[Saved data entries]
====

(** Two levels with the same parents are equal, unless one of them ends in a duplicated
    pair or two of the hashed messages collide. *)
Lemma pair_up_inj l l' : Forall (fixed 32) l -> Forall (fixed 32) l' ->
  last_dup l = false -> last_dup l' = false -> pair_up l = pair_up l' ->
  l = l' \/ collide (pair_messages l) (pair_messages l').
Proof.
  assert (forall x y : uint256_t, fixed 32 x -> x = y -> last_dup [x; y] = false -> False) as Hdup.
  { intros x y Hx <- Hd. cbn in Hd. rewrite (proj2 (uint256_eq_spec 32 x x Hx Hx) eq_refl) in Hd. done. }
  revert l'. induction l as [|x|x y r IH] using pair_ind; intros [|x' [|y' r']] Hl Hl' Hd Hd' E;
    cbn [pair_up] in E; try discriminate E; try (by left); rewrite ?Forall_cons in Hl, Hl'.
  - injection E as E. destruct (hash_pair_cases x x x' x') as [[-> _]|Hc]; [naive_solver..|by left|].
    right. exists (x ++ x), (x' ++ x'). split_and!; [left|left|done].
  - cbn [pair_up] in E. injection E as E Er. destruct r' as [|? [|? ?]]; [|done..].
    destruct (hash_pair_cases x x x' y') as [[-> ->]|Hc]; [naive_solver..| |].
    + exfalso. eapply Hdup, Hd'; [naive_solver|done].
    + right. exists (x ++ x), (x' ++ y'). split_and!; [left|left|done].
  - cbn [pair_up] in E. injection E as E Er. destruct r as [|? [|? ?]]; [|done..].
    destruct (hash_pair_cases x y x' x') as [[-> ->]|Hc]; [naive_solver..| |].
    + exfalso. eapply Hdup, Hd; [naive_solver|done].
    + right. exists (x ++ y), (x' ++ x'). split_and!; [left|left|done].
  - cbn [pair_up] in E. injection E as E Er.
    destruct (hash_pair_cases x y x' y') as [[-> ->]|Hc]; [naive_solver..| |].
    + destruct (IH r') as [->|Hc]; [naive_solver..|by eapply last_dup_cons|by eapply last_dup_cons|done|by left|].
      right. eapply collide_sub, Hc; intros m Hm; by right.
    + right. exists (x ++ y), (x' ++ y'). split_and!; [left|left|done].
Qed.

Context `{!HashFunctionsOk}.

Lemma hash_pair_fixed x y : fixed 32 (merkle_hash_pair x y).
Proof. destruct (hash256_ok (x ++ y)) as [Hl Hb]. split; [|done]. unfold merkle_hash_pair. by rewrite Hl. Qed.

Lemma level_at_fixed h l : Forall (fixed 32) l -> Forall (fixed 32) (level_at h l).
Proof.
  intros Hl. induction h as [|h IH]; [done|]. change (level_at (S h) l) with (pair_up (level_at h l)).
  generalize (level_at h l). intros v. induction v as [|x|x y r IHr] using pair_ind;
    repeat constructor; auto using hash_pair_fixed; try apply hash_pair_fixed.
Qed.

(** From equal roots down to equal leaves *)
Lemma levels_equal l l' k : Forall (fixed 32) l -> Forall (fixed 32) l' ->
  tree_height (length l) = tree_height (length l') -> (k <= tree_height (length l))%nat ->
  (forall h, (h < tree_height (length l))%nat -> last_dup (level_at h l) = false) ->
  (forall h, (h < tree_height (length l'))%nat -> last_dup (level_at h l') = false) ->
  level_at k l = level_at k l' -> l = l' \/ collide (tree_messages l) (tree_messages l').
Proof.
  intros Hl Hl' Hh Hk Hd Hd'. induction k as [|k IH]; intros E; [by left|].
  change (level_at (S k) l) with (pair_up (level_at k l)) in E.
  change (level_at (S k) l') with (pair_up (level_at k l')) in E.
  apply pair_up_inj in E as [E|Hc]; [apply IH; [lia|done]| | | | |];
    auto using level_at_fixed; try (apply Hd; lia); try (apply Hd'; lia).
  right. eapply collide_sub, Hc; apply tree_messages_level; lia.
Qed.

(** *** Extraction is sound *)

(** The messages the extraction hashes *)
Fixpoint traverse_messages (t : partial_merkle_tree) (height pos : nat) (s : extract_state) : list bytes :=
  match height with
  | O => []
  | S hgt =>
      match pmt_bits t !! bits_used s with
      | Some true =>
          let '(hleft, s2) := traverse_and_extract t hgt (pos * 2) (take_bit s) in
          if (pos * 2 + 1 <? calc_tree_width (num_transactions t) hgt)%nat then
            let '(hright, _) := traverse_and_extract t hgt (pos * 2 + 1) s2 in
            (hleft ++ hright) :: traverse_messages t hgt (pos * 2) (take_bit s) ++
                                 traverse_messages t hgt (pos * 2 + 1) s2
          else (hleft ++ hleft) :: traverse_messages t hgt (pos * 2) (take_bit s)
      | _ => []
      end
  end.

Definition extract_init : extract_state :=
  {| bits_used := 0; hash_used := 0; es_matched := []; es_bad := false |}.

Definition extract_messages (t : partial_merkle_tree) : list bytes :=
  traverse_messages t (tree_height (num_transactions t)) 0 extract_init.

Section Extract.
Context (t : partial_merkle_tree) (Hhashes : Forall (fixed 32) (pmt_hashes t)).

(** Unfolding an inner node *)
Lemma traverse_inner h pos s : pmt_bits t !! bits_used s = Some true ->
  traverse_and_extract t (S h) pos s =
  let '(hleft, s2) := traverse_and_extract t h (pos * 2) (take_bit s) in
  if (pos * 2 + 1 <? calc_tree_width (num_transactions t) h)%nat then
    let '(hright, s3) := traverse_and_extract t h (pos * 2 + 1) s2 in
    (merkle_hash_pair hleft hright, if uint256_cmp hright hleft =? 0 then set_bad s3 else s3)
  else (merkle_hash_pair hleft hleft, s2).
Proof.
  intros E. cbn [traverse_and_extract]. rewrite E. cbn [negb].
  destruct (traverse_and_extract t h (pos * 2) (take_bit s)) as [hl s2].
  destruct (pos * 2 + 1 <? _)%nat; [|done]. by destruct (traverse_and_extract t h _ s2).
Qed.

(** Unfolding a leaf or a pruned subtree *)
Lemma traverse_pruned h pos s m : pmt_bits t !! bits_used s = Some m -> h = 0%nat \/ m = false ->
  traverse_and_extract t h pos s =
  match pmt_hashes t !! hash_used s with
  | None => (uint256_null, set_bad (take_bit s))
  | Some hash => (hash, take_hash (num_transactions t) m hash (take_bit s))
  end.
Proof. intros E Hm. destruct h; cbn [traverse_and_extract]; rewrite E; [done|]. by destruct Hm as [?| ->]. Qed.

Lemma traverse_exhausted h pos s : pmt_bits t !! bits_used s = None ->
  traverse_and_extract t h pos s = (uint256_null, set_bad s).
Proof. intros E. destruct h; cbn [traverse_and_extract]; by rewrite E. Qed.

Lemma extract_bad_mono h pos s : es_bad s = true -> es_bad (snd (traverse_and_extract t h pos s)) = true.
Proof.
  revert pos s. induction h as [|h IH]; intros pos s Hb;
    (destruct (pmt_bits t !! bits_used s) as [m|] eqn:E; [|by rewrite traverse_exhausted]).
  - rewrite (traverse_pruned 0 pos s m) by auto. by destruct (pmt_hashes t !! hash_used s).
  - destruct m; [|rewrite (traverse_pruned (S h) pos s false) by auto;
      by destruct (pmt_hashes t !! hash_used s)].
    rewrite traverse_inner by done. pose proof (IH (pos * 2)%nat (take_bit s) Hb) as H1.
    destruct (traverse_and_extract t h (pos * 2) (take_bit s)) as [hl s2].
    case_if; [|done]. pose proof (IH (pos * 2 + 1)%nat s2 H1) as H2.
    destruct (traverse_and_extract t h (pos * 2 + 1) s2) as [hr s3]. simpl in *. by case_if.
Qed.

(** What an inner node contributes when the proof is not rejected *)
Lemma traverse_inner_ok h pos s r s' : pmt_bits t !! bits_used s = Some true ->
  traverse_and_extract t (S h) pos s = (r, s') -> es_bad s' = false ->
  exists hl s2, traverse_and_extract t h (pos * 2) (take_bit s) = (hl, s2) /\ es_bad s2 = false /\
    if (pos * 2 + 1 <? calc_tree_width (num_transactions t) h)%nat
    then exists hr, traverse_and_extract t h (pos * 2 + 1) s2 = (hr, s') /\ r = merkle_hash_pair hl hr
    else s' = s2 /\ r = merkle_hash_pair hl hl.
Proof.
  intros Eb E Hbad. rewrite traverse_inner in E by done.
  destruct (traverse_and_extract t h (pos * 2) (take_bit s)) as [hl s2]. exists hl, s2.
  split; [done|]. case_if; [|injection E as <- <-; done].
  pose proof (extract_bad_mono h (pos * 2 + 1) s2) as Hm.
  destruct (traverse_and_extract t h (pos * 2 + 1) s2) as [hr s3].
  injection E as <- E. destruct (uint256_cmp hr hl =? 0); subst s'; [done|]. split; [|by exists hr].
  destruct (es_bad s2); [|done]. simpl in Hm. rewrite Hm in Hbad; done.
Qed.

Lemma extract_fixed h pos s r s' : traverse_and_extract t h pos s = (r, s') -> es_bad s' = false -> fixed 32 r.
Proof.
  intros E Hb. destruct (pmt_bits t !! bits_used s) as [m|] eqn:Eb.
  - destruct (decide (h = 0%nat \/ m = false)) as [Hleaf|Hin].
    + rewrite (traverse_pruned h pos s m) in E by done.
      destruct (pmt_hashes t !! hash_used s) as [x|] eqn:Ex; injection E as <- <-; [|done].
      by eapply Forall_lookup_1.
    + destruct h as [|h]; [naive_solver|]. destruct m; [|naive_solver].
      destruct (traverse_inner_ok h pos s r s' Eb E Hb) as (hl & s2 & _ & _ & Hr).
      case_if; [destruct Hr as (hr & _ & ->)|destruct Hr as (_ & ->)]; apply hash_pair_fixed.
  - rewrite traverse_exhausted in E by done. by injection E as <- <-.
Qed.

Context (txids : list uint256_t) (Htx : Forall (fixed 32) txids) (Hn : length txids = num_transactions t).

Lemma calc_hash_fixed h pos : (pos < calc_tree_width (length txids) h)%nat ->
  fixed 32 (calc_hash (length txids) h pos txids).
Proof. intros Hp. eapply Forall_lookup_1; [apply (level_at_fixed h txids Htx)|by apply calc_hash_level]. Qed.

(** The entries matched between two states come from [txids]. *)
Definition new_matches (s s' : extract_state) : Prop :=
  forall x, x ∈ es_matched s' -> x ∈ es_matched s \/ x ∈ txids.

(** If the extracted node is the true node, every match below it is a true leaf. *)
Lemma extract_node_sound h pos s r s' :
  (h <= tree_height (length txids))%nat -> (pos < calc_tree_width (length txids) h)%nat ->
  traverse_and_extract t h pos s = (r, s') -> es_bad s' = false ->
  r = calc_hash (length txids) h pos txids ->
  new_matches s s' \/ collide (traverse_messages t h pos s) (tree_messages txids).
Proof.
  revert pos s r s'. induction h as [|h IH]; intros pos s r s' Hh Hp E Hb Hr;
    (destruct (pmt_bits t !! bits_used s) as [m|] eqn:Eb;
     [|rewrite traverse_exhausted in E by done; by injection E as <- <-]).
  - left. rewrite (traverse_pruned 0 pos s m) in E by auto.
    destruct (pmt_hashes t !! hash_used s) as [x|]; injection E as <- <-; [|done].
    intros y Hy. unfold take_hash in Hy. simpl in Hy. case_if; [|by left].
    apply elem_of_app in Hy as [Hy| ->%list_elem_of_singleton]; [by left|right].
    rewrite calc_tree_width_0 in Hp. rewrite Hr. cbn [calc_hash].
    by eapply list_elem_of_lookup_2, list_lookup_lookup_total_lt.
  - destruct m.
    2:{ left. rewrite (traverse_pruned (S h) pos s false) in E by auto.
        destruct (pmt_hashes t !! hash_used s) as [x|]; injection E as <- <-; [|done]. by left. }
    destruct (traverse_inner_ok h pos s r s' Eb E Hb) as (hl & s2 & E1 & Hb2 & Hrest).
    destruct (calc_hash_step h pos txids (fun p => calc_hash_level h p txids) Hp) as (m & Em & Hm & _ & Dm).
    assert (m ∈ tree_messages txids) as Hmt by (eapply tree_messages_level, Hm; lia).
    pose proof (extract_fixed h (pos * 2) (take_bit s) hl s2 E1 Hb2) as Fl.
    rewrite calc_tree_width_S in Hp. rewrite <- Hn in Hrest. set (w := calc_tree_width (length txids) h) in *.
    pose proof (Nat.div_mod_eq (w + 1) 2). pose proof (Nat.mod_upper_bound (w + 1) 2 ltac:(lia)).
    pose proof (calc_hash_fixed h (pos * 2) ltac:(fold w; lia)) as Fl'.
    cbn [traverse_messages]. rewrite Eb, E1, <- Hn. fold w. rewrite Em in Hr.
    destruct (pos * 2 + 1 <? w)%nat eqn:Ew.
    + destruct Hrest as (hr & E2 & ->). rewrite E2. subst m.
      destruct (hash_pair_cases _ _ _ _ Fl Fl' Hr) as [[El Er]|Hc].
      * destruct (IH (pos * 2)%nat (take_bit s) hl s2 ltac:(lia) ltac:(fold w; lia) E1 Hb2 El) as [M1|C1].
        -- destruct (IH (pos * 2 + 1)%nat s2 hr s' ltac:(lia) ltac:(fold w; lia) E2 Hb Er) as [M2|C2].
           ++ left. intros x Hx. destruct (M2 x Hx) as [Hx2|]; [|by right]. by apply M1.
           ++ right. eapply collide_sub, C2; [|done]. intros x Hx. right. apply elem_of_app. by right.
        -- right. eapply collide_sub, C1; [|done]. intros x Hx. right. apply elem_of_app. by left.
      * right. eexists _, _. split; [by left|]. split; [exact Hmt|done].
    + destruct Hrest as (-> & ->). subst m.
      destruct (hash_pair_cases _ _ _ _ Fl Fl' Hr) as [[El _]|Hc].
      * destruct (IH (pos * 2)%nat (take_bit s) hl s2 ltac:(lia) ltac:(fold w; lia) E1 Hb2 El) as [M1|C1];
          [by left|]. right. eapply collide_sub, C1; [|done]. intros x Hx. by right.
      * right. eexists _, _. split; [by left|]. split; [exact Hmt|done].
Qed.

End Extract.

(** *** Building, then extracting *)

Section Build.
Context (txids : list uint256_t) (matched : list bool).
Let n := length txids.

====

> _WORK TO BE COMPLETED_:
The word "eapply" may occur in lines of the records. Report how many such lines there are, giving only the number.

> _TASK RESULT_:
12